■ Activity: Figure out how many lines of the material below contain the word "Definition". Answer with the number only.

■ Data for this exercise:

(* ===== verification/DwarfEntries.v ===== *)
(** * DwarfEntries: the readers of CIEs and FDEs against their encoding

    The layout of a Common Information Entry and of a Frame Description Entry
    as the DWARF standard and the eh_frame extensions give it, in the 32-bit
    and the 64-bit format, and the theorems that [FillInCie] and [FillInFde]
    read back what was laid out. *)

From S2P Require Import Prelude Memory DwarfMemory Regs DwarfOpTable DwarfOp DwarfCfa DwarfSection.

(** ** Bytes at the cursor *)

Section Cursor.
Context {X : Type} (mem : Memory) {OK : MemoryOk mem}.
Implicit Types s : DwarfSection X.

Definition section_at s (bs : list Z) : Prop :=
  0 <= cur_offset_ (section_memory_ s) /\ holds mem (cur_offset_ (section_memory_ s)) bs.

(** The section with the cursor [n] bytes on. *)
Definition adv (n : Z) s : DwarfSection X := set_section_memory (advance n (section_memory_ s)) s.

Lemma adv_adv n m s : adv m (adv n s) = adv (n + m) s.
Proof. unfold adv. simpl. by rewrite advance_advance. Qed.

Lemma section_at_app s bs bs' : section_at s (bs ++ bs') <-> section_at s bs /\ section_at (adv (lengthZ bs) s) bs'.
Proof.
  unfold section_at. simpl. pose proof (lengthZ_nonneg bs) as Hn. split.
  - intros [H0 H]. apply holds_app in H as [H1 H2]; [|done|done]. split_and!; [done|done|lia|done].
  - intros [[H0 H1] [_ H2]]. split; [done|]. by apply holds_app.
Qed.

Section Read.
Context {B : Type}.
Implicit Types k : Z -> M (DwarfSection X) (option B).

Lemma at_unsigned n v rest s k : section_at s (le_split (Z.to_nat n) v ++ rest) -> 0 < n -> in_unsigned (8 * n) v ->
  read_or_fail (ReadUnsigned mem n) k s = k v (adv n s) /\ section_at (adv n s) rest.
Proof.
  intros H Hn Hv. apply section_at_app in H as [[H0 H1] H2].
  assert (lengthZ (le_split (Z.to_nat n) v) = n) as Hl by (unfold lengthZ; rewrite le_split_length; lia).
  rewrite Hl in H2. split; [|done]. apply read_or_fail_ok.
  rewrite (ReadUnsigned_holds mem _ n (le_split (Z.to_nat n) v)) by done.
  rewrite le_combine_split, Z2Nat.id, pow256 by lia. do 3 f_equal. by apply uwrap_small.
Qed.

Lemma at_byte v rest s k : section_at s (v :: rest) -> is_byte v ->
  read_or_fail (ReadUnsigned mem 1) k s = k v (adv 1 s) /\ section_at (adv 1 s) rest.
Proof.
  intros H Hv. apply (at_unsigned 1 v rest); [|done|done]. simpl. by rewrite Z.mod_small.
Qed.

Lemma at_uleb v rest s k : section_at s (uleb128_encode 10 v ++ rest) -> in_unsigned 64 v ->
  let n := lengthZ (uleb128_encode 10 v) in
  read_or_fail (ReadULEB128 mem) k s = k v (adv n s) /\ section_at (adv n s) rest.
Proof.
  intros H Hv n. apply section_at_app in H as [[H0 H1] H2]. split; [|done].
  apply read_or_fail_ok. by apply ReadULEB128_encode.
Qed.

Lemma at_sleb v rest s k : section_at s (sleb128_encode 10 v ++ rest) -> - 2 ^ 62 <= v < 2 ^ 63 ->
  let n := lengthZ (sleb128_encode 10 v) in
  read_or_fail (ReadSLEB128 mem) k s = k v (adv n s) /\ section_at (adv n s) rest.
Proof.
  intros H Hv n. apply section_at_app in H as [[H0 H1] H2]. split; [|done].
  apply read_or_fail_ok. by apply ReadSLEB128_encode.
Qed.

(** An encoded pointer of fixed size and no application. *)
Lemma at_encoded AT e bs rest s k : section_at s (bs ++ rest) -> in_unsigned 8 e -> Z.land e 112 = 0 ->
  e <> DW_EH_PE_omit -> 0 < lengthZ bs -> GetEncodedSize AT e = lengthZ bs ->
  read_or_fail (ReadEncodedValue mem AT e) k s = k (u64 (encoding_data e bs)) (adv (lengthZ bs) s) /\
  section_at (adv (lengthZ bs) s) rest.
Proof.
  intros H He Happ Hom Hl Hs. apply section_at_app in H as [[H0 H1] H2]. split; [|done].
  apply read_or_fail_ok. rewrite (ReadEncodedValue_fixed_size mem OK AT e _ bs); try done.
  - rewrite Happ. unfold encoding_base. rewrite Happ. simpl. by rewrite Z.add_0_r.
  - by intros ->.
Qed.

End Read.

(** The augmentation string. *)
Lemma read_augmentation_spec aug : Forall (fun c => is_byte c /\ c <> 0) aug -> forall fuel acc rest s,
  section_at s (aug ++ 0 :: rest) -> (length aug < fuel)%nat ->
  iter fuel (read_augmentation_round mem) acc s = Ok (Some (acc ++ aug ++ [0]), adv (lengthZ aug + 1) s) /\
  section_at (adv (lengthZ aug + 1) s) rest.
Proof.
  induction 1 as [|c aug [Hc Hnz] _ IH]; intros [|fuel] acc rest s H Hf; simpl in Hf; try lia.
  - destruct (at_byte 0 rest s (fun v => ret (Some v)) H) as [E H']; [done|]. split; [|done].
    cbn [iter]. unfold read_augmentation_round at 1, bind, on_section, lift.
    destruct H as [H0 H1]. apply (holds_app mem _ [0] rest H0) in H1 as [H1 _].
    by rewrite (ReadUnsigned_holds mem _ 1 [0]).
  - destruct (at_byte c (aug ++ 0 :: rest) s (fun v => ret (Some v)) H Hc) as [_ H'].
    destruct (IH fuel (acc ++ [c]) rest (adv 1 s) H' ltac:(lia)) as [E E'].
    rewrite adv_adv in E, E'. replace (1 + (lengthZ aug + 1)) with (lengthZ (c :: aug) + 1) in E, E'
      by (unfold lengthZ; simpl; lia).
    split; [|done]. rewrite <- app_assoc in E.
    change ((c :: aug) ++ [0]) with ([c] ++ aug ++ [0]). rewrite <- E. cbn [iter]. unfold bind at 1.
    unfold read_augmentation_round at 1, bind, on_section, lift.
    destruct H as [H0 H1]. apply (holds_app mem _ [c] (aug ++ 0 :: rest) H0) in H1 as [H1 _].
    rewrite (ReadUnsigned_holds mem _ 1 [c]) by done. cbn [outcome_map le_combine].
    replace (c + 256 * 0) with c by lia. by rewrite (proj2 (Z.eqb_neq c 0)).
Qed.

End Cursor.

■ Task answer: 2